Each line of the data below holding the word "RBRACKET" must be copied.

---- Records supplied

Definition deployed_logic : ProvLogic := {|
  pl_world := dworld; pl_ok := DI; pl_moves := DR; pl_live w := live (cloud w); pl_seen w := seen (cloud w);
  pl_claimable vertical n := vertical = vert n;
  psafe A := returns_via dhandle DI DR (lower cache);
|}.

Notation wsafe := (returns_via dhandle DI DR (lower cache)).

(** A write on the registry, from what the table-backed method does. *)
Lemma registry_write {A} (P : A → dworld → Prop) (e : provE (result exn A)) d p w :
  DI w → lower cache _ e = registry_method cache d (write_through (CachedIndexRegistry.RWrapped d) CachedIndexRegistry.RClear) →
  table_method _ d = attempt (route (@ToTable) p) → tsafe P p w → wsafe P (call e) w.
Proof.
  intros Hw He Hd Hp. unfold registry_method in He. destruct cache as [c|].
  - eapply via_call; [apply _|exact He|]. apply via_translate; [apply _|done|]. by eapply write_through_safe.
  - rewrite Hd in He. eapply via_call; [apply _|exact He|]. by apply returns_renamed.
Qed.

Lemma registry_get n w : DI w → wsafe (λ o w', ∀ e, o = Some e → seen (cloud w') n e) (call (RGetEntry n)) w.
Proof.
  intros Hw. destruct cache as [c|] eqn:Hc.
  - eapply via_call; [apply _|reflexivity|]. apply via_translate; [apply _|done|]. by apply cached_get_safe.
  - eapply via_call; [apply _|reflexivity|]. by apply returns_renamed, get_rule.
Qed.

Lemma search_call {A} (P : A → dworld → Prop) (e : provE (result exn A)) p w :
  lower cache _ e = attempt (route (@ToSearch) p) → ssafe P p w → wsafe P (call e) w.
Proof. intros He Hp. eapply via_call; [apply _|exact He|]. by apply returns_renamed. Qed.

Lemma deployed_rules : ProvRules deployed_logic.
Proof.
  constructor; cbn [deployed_logic pl_world pl_ok pl_moves pl_live pl_seen pl_claimable psafe].
  - apply _.
  - intros w w' n d [_ Hl]. apply Hl.
  - intros w w' n e. apply seen_later.
  - by intros w n e [? _].
  - intros w n e. apply seen_has_token.
  - intros A B P Q p f w Hw. by apply via_bind; [apply _|].
  - intros A P p w. apply via_attempt. apply _.
  - intros A P a w H. exact H.
  - done.
  - intros A P Q p w. apply via_weaken. apply _.
  - intros w Hw. apply via_perform; [apply _|]. apply safe_perform. intros w1 _ HI. split_and!; [exact HI|unfold DR; reflexivity|done].
  - intros w Hw. apply via_perform; [apply _|]. apply safe_perform. intros w1 _ HI. split_and!; [exact HI|unfold DR; reflexivity|done].
  - intros d w Hw. intros w1 _ HI. split_and!; [exact HI|unfold DR; reflexivity|]. cbn. case_bool_decide; by intros w2.
  - intros n w. apply registry_get.
  - intros e w Hw Hv Hs Ht Hr. eapply registry_write; [done|reflexivity..|]. apply register_rule; [done|done|]. unfold fine. by rewrite Hs.
  - intros n o tok now w Hw Hseen Hs. by eapply registry_write; [done|reflexivity..|apply reclaim_rule].
  - intros n e w Hw Hseen Hs. by eapply registry_write; [done|reflexivity..|eapply touch_rule].
  - intros n won w Hw Hseen Hs Hl. by eapply registry_write; [done|reflexivity..|apply ready_rule].
  - intros n m won w Hw Hseen Hs. by eapply registry_write; [done|reflexivity..|apply failed_rule].
  - intros n w Hw. eapply search_call; [done|by apply exists_rule].
  - intros n w Hw. eapply search_call; [done|by apply describe_rule].
  - intros n t d m w Hw. eapply search_call; [done|by apply create_rule].
Qed.
End worker.

(** ** The processes of a deployment *)

(** A worker that runs [ensure], on the table-backed registry or on its decorator with the given
    cache; or the network executing delayed requests. *)
Inductive process :=
| Worker (cache : option nat) (k : ProvisionerSafety.worker)
| Network (deliveries : list nat).

(** Of the environment only [repr] is used. *)
Context {env : ProvisionerEnv}.

Definition process_prog (p : process) : prog deployE (option IndexRegistryEntry) :=
  match p with
  | Worker cache k => deploy cache (ProvisionerSafety.worker_prog k)
  | Network ds => pfold (λ _ i, perform (Net (Deliver i))) tt ds ;; Ret None
  end.

Definition process_post (p : process) (o : option IndexRegistryEntry) (w : dworld) : Prop :=
  match p with
  | Worker _ k => ∀ e, o = Some e → seen (cloud w) (sc_index_name (ProvisionerSafety.wk_scenario k)) e ∧ en_status e = ready
  | Network _ => True
  end.

(** The scenario's index name belongs to its vertical. *)
Definition scenario_owned (p : process) : Prop :=
  match p with
  | Worker _ k => sc_vertical (ProvisionerSafety.wk_scenario k) = vert (sc_index_name (ProvisionerSafety.wk_scenario k))
  | Network _ => True
  end.

Lemma deployed_network_safe ds w : DI w → returns dhandle DI DR (λ _ _, True) (pfold (λ _ i, perform (Net (Deliver i))) tt ds) w.
Proof.
  revert w. induction ds as [|i ds IH]; intros w Hw; cbn [pfold]; [by apply returns_ret|].
  eapply (returns_bind _ _ _ (λ _ _, True)); [done| |intros [] w' _ HI' _; by apply IH].
  apply safe_perform. intros w' _ HI'. destruct (deliver_safe i w' HI'). by split_and!.
Qed.
(** X26.  Saving costs a local controller its query, however the save
    ends: afterwards [getSubset] raises [AttributeError], [getAll] raises
    it too unless the controller is oversized, and [showQuery] raises it
    unless the query was a literal string. *)
Theorem saved_local_controller_cannot_page {Archive} (os : Storage Archive) env
    path overwrite s (d : gmap string (node Archive)) :
  let s' := (final (save os path overwrite (s, d))).1 in
  mode s = local ->
  (forall start_arg limit_arg,
     outcome (getSubset env start_arg limit_arg s') = Raise AttributeError)
  /\ (totalcount s <= 500000 -> Z.of_nat (length (columns s)) <= 25 ->
      getAll env s' = (Raise AttributeError, s', []))
  /\ (isnotstr (query s) = true -> showQuery env s' = (Raise AttributeError, s', [])).
Proof.
  intros s' Hmode.
  assert (Hs' : s' = saved_form s).
  { unfold s'. by destruct (save_run os path overwrite s d) as [Hself _]. }
  rewrite Hs'. clear s' Hs'.
  assert (Hmode' : mode (saved_form s) = local).
  { unfold saved_form. by destruct (isnotstr (query s)). }
  split_and!.
  - intros start_arg limit_arg.
    unfold getSubset. rewrite run_bind. cbn [get]. rewrite run_bind.
    destruct (subset_limit_run (saved_form s) limit_arg) as [wl ->].
    do 4 (rewrite run_bind; cbn [modify get]).
    rewrite grab_chunk_without_query; [done|done|].
    intros q. apply saved_form_no_live_query.
  - intros Hrows Hcols. unfold getAll. rewrite run_bind. cbn [get].
    assert (Hsame : totalcount (saved_form s) = totalcount s
                    /\ columns (saved_form s) = columns s)
      by (unfold saved_form; by destruct (isnotstr (query s))).
    destruct Hsame as [-> ->].
    rewrite !bool_decide_eq_false_2 by lia. cbn [orb]. rewrite Hmode'.
    pose proof (saved_form_no_live_query s) as Hq.
    destruct (query (saved_form s)) as [|sql|q]; [done|done|]. by destruct (Hq q).
  - intros Hnotstr. unfold showQuery. rewrite run_bind. cbn [get].
    unfold saved_form. rewrite Hnotstr. reflexivity.
Qed.

Lemma saved_local_controller_cannot_page_witness :
  let s' := (final (save Demo.keep_all (Some "/data/results") false
                      (Demo.local_ctl, ∅))).1 in
  outcome (getSubset Demo.env_up 0 (Some 3) s') = Raise AttributeError.
Proof.
  intros s'.
  destruct (saved_local_controller_cannot_page Demo.keep_all Demo.env_up
              (Some "/data/results") false Demo.local_ctl ∅ eq_refl) as [Hsubset _].
  apply Hsubset.
Defined.
(** *** Arrays *)

Section arrays.
Context {A : Type} (print : A -> jsstring) (val : A -> json) (need : nat).
Hypothesis print_head :
  ∀ a, ∃ c r, print a = c :: r ∧ is_ws c = false ∧ (c =? RBRACKET)%N = false.
Hypothesis parse_print : ∀ a, parses_as need (print a) (val a).

Lemma parse_elements_join (l : list A) :
  ∀ a acc rest f,
    need + S (length l) <= f ->
    parse_elements f (join_comma (print <$> a :: l) ++ RBRACKET :: rest) acc
    = Some (JArray (acc ++ (val <$> a :: l)), rest).
Proof.
  induction l as [|b l IH]; intros a acc rest [|f] Hf; simpl in Hf; try lia.
  - change (join_comma (print <$> [a])) with (print a).
    apply parse_elements_last, parse_print. lia.
  - change (join_comma (print <$> a :: b :: l))
      with (print a ++ COMMA :: join_comma (print <$> b :: l)).
    rewrite <-app_assoc.
    change ((COMMA :: join_comma (print <$> b :: l)) ++ RBRACKET :: rest)
      with (COMMA :: (join_comma (print <$> b :: l) ++ RBRACKET :: rest)).
    erewrite parse_elements_more by (apply parse_print; lia).
    rewrite IH by lia. by rewrite <-app_assoc.
Qed.

Lemma parses_as_array (l : list A) :
  parses_as (need + 2 + length l) (SerializeJSONArray (print <$> l))
            (JArray (val <$> l)).
Proof.
  intros [|f] rest Hf; [lia|]. destruct l as [|a l].
  - reflexivity.
  - unfold SerializeJSONArray.
    change ((LBRACKET :: join_comma (print <$> a :: l) ++ [RBRACKET]) ++ rest)
      with (LBRACKET :: (join_comma (print <$> a :: l) ++ [RBRACKET]) ++ rest).
    rewrite <-app_assoc. simpl ([RBRACKET] ++ rest).
    destruct (print_head a) as (c & r & Hpr & Hws & Hc).
    assert (Hjoin : ∃ r', join_comma (print <$> a :: l) = c :: r').
    { destruct l; simpl; rewrite Hpr; simpl; eauto. }
    destruct Hjoin as [r' Hr']. rewrite Hr'.
    change ((c :: r') ++ RBRACKET :: rest) with (c :: (r' ++ RBRACKET :: rest)).
    rewrite parse_value_bracket by done.
    change (c :: (r' ++ RBRACKET :: rest)) with ((c :: r') ++ RBRACKET :: rest).
    rewrite <-Hr'. rewrite parse_elements_join by (simpl in Hf; lia). done.
Qed.
End arrays.

Lemma parses_as_string_array (l : list jsstring) :
  parses_as (3 + length l) (SerializeJSONArray (QuoteJSONString <$> l))
            (JArray (JString <$> l)).
Proof.
  apply (parses_as_array QuoteJSONString JString 1).
  - intros s. exists QUOTE, (quote_units s ++ [QUOTE]). by repeat split.
  - apply parses_as_string.
Qed.

(** *** Objects *)

Lemma member_app (k txt rest : jsstring) :
  member (k, txt) ++ rest = QuoteJSONString k ++ COLON :: (txt ++ rest).
Proof. unfold member. simpl. by rewrite <-app_assoc. Qed.

Lemma parse_members_join (need : nat) (fds : list field) :
  ∀ fd acc rest f,
    Forall (fun fd => parses_as need fd.1.2 fd.2) (fd :: fds) ->
    need + S (length fds) <= f ->
    parse_members f
      (join_comma (member <$> (printed <$> fd :: fds)) ++ RBRACE :: rest) acc
    = Some (JObject (defined (fd :: fds) acc), rest).
Proof.
  induction fds as [|fd' fds IH];
    intros [[k txt] v] acc rest [|f] Hall Hf; simpl in Hf; try lia.
  - change (join_comma (member <$> (printed <$> [(k, txt, v)])))
      with (member (k, txt)).
    rewrite member_app. apply parse_members_last.
    apply Forall_cons_1 in Hall as [Hp _]. apply Hp. lia.
  - change (join_comma (member <$> (printed <$> (k, txt, v) :: fd' :: fds)))
      with (member (k, txt)
            ++ COMMA :: join_comma (member <$> (printed <$> fd' :: fds))).
    rewrite <-app_assoc, member_app.
    apply Forall_cons_1 in Hall as [Hp Hall].
    erewrite parse_members_more; [|apply Hp; lia].
    rewrite IH by (done || lia). done.
Qed.

Lemma parses_as_object (need : nat) (fds : list field) :
  Forall (fun fd => parses_as need fd.1.2 fd.2) fds ->
  parses_as (need + 2 + length fds) (SerializeJSONObject (printed <$> fds))
            (JObject (defined fds [])).
Proof.
  intros Hall [|f] rest Hf; [lia|]. destruct fds as [|[[k txt] v] fds].
  - reflexivity.
  - unfold SerializeJSONObject.
    change ((LBRACE :: ?j ++ [RBRACE]) ++ rest)
      with (LBRACE :: (j ++ [RBRACE]) ++ rest).
    rewrite <-app_assoc. simpl ([RBRACE] ++ rest).
    match goal with
    | |- parse_value _ (LBRACE :: ?j ++ _) = _ =>
        assert (Hjoin : ∃ r', j = QUOTE :: r')
          by (destruct fds; simpl; eauto);
        destruct Hjoin as [r' Hr']; rewrite Hr'
    end.
    change ((QUOTE :: r') ++ RBRACE :: rest)
      with (QUOTE :: (r' ++ RBRACE :: rest)).
    rewrite parse_value_brace_quote.
    change (QUOTE :: (r' ++ RBRACE :: rest))
      with ((QUOTE :: r') ++ RBRACE :: rest).
    rewrite <-Hr'. apply (parse_members_join need); [done | simpl in Hf; lia].
Qed.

--------

Exercise result:
  ∀ a, ∃ c r, print a = c :: r ∧ is_ws c = false ∧ (c =? RBRACKET)%N = false.
    parse_elements f (join_comma (print <$> a :: l) ++ RBRACKET :: rest) acc
    change ((COMMA :: join_comma (print <$> b :: l)) ++ RBRACKET :: rest)
      with (COMMA :: (join_comma (print <$> b :: l) ++ RBRACKET :: rest)).
    change ((LBRACKET :: join_comma (print <$> a :: l) ++ [RBRACKET]) ++ rest)
      with (LBRACKET :: (join_comma (print <$> a :: l) ++ [RBRACKET]) ++ rest).
    rewrite <-app_assoc. simpl ([RBRACKET] ++ rest).
    change ((c :: r') ++ RBRACKET :: rest) with (c :: (r' ++ RBRACKET :: rest)).
    change (c :: (r' ++ RBRACKET :: rest)) with ((c :: r') ++ RBRACKET :: rest).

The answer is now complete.